Très bel constat de Yaya Touré (seul joueur africain dans la liste des 23 pour le Ballon d’Or FIFA) sur le manque d’envie de la nouvelle génération de footballeurs africains. Et comment l’africain pourra se faire respecter s’il se donne pas comme Drogba, Eto’o.

«Depuis quelque temps maintenant, je constate moi aussi que les Africains ont du mal à s’imposer ou à exister dans les plus grandes équipes. Je discutais avec un jeune africain qui me disait ‘’ moi j’aimerais bien évoluer dans un des cinq plus grands championnats d’Europe’’. Je n’ai pu m’empêcher de lui répondre : ‘’ et pourquoi pas viser le meilleur ?’’ Ce manque d’ambition les conduit souvent à vite se satisfaire de leur sort. Ils abandonnent les gros objectifs beaucoup trop rapidement. Comme si c’était hors d’atteinte. Pas fait pour eux. »

«Les Africains se laissent parfois aller trop vite. Ils sont dans leur monde, ils se croient arrivés, les plus beaux, les plus forts. Mais ils ne comprennent pas qu’il y a encore plein d’autres marches à gravir pour aller jusqu’en haut. Malheureusement, beaucoup ne voient dans ce job que le bon côté : l’argent facile, les filles, les sorties, les jolies voitures, les belles fringues. Et abandonnent trop vite l’idée d’aller chercher les meilleurs. Ils ne savent pas toujours souffrir.»

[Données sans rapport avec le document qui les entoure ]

(** [run] is its handshake followed by the relay or by the session handler. *)
Lemma run_unfold env schedule client upstream w :
  run env schedule client upstream w =
  match handshake env w with
  | (Ok _, w1) => leave_session (relay env schedule client upstream w1)
  | (Raise e, w1) => end_session env e w1
  end.
Proof.
  destruct (load_menu_ok env w) as (text & w0 & Hmenu).
  rewrite (handshake_eq _ _ _ _ Hmenu).
  unfold run. rewrite (bind_ok _ _ _ _ _ Hmenu).
  unfold end_session, try_except, async_with, attempt, connect, bind, emit, log, ws_send,
    history, appended, ret, raise; cbn.
  destruct (connect_fault env) as [e |]; cbn; [now rewrite <- !app_assoc |].
  rewrite <- !app_assoc. cbn.
  destruct (upstream_send_fault env (trace w0 ++ [Connect; Log LogConnected])) as [e |];
    cbn; [now rewrite <- !app_assoc |].
  destruct (relay env schedule client upstream _) as [[[|] | e] w2]; cbn;
    try reflexivity; now rewrite <- !app_assoc.
Qed.

Lemma handshake_performs env :
  performs not_a_close (fun _ => False) (handshake env).
Proof. unfold handshake, load_menu, connect, log, ws_send. performs_auto. Qed.

Lemma turn_returns body on_error s w :
  exists p, fst (turn body on_error s w) = Ok p.
Proof.
  unfold turn. destruct (frames s) as [| m rest].
  - destruct (ending s); cbn; eauto.
  - unfold bind, attempt. destruct (body m w) as [[[] | e] w1]; cbn; eauto.
Qed.

(** Like [asyncio.wait], the wait never raises what a task raised. *)
Lemma wait_first_completed_returns env schedule :
  forall client upstream w,
    exists first, fst (wait_first_completed env schedule client upstream w) = Ok first.
Proof.
  induction schedule as [| [|] later IH]; intros client upstream w; cbn.
  - eauto.
  - unfold bind, browser_to_gemini.
    destruct (turn_returns (browser_to_gemini_frame env) LogBrowserDisconnected client w)
      as (p & Hp).
    destruct (turn _ _ client w) as [r w1]; cbn in Hp; subst r.
    destruct p; cbn; eauto.
  - unfold bind, gemini_to_browser.
    destruct (turn_returns (gemini_to_browser_frame env) LogGeminiDisconnected upstream w)
      as (p & Hp).
    destruct (turn _ _ upstream w) as [r w1]; cbn in Hp; subst r.
    destruct p; cbn; eauto.
Qed.

Lemma relay_eq env schedule client upstream w :
  relay env schedule client upstream w =
  match wait_first_completed env schedule client upstream w with
  | (Ok (Some (done, _)), w1) => (Ok Returned, appended w1 [Cancel (other done)])
  | (Ok None, w1) => (Ok StillRelaying, w1)
  | (Raise e, w1) => (Raise e, w1)
  end.
Proof.
  unfold relay, bind.
  destruct (wait_first_completed env schedule client upstream w) as [[[[done r] |] | e] w1];
    reflexivity.
Qed.

(** C3, as the code has it. On every path [run] closes the client channel
    at most once. It closes it exactly once, and returns, when the handshake
    raises (connecting or sending the setup frame fails) and the session
    handler runs. When the relay was entered and the first task to complete
    ended normally, [run] returns without closing the client channel. *)
Theorem client_closed_at_most_once env schedule client upstream w :
  exists evs,
    trace (snd (run env schedule client upstream w)) = trace w ++ evs /\
    (client_closes evs <= 1)%nat /\
    (forall e,
        fst (handshake env w) = Raise e ->
        fst (run env schedule client upstream w) = Ok Returned /\
        client_closes evs = 1%nat) /\
    (forall w1 first,
        handshake env w = (Ok tt, w1) ->
        fst (wait_first_completed env schedule client upstream w1) =
          Ok (Some (first, Ok tt)) ->
        fst (run env schedule client upstream w) = Ok Returned /\
        client_closes evs = 0%nat).
Proof.
  rewrite run_unfold.
  destruct (handshake_performs env w) as (evs1 & rows1 & Ht1 & _ & HP1 & _).
  apply not_a_close_count in HP1.
  destruct (handshake env w) as [[[] | e] w1]; cbn [snd] in Ht1.
  - rewrite relay_eq.
    destruct (wait_first_completed_performs env schedule client upstream w1)
      as (evs2 & rows2 & Ht2 & _ & HP2 & _).
    apply not_a_close_count in HP2.
    destruct (wait_first_completed_returns env schedule client upstream w1) as (first & Hf).
    destruct (wait_first_completed env schedule client upstream w1) as [r w2] eqn:Ew.
    cbn [fst snd] in Hf, Ht2. subst r.
    destruct first as [[done r] |]; cbn [leave_session snd fst appended trace].
    + exists (evs1 ++ evs2 ++ [Cancel (other done); UpstreamClose]).
      rewrite Ht2, Ht1, <- !app_assoc. cbn [app].
      rewrite !client_closes_app, HP1, HP2. cbn.
      repeat split; auto; discriminate.
    + exists (evs1 ++ evs2).
      rewrite Ht2, Ht1, <- !app_assoc, !client_closes_app, HP1, HP2. cbn.
      split; [reflexivity |]. split; [lia |]. split; [discriminate |].
      intros w0 first [= <-]. rewrite Ew. discriminate.
  - unfold end_session. cbn [snd fst appended trace].
    eexists. rewrite Ht1, <- app_assoc. split; [reflexivity |].
    rewrite !client_closes_app, HP1.
    destruct (connect_fault env); cbn; repeat split; auto; discriminate.
Qed.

«Beaucoup se contentent de peu. Ils envoient de l’argent au pays et sont à l’abri pour les prochaines années. Pourquoi se faire mal ? En fait, j’ai le sentiment qu’ils s’empêchent de viser haut. Comme par fatalisme. Ils pensent que le top du top n’est pas fait pour eux. Et pourquoi pas ? Même s’il passait parfois pour quelqu’un d’un peu arrogant ou prétentieux, Samuel Eto’o, lui, avait cette faim de montrer et de monter tout en haut.»

Yaya Touré veut croire à des lendemains meilleurs et attend beaucoup d’un Sofiane Feghouli, d’un André Ayew ou d’un Gervinho, Aubameyang.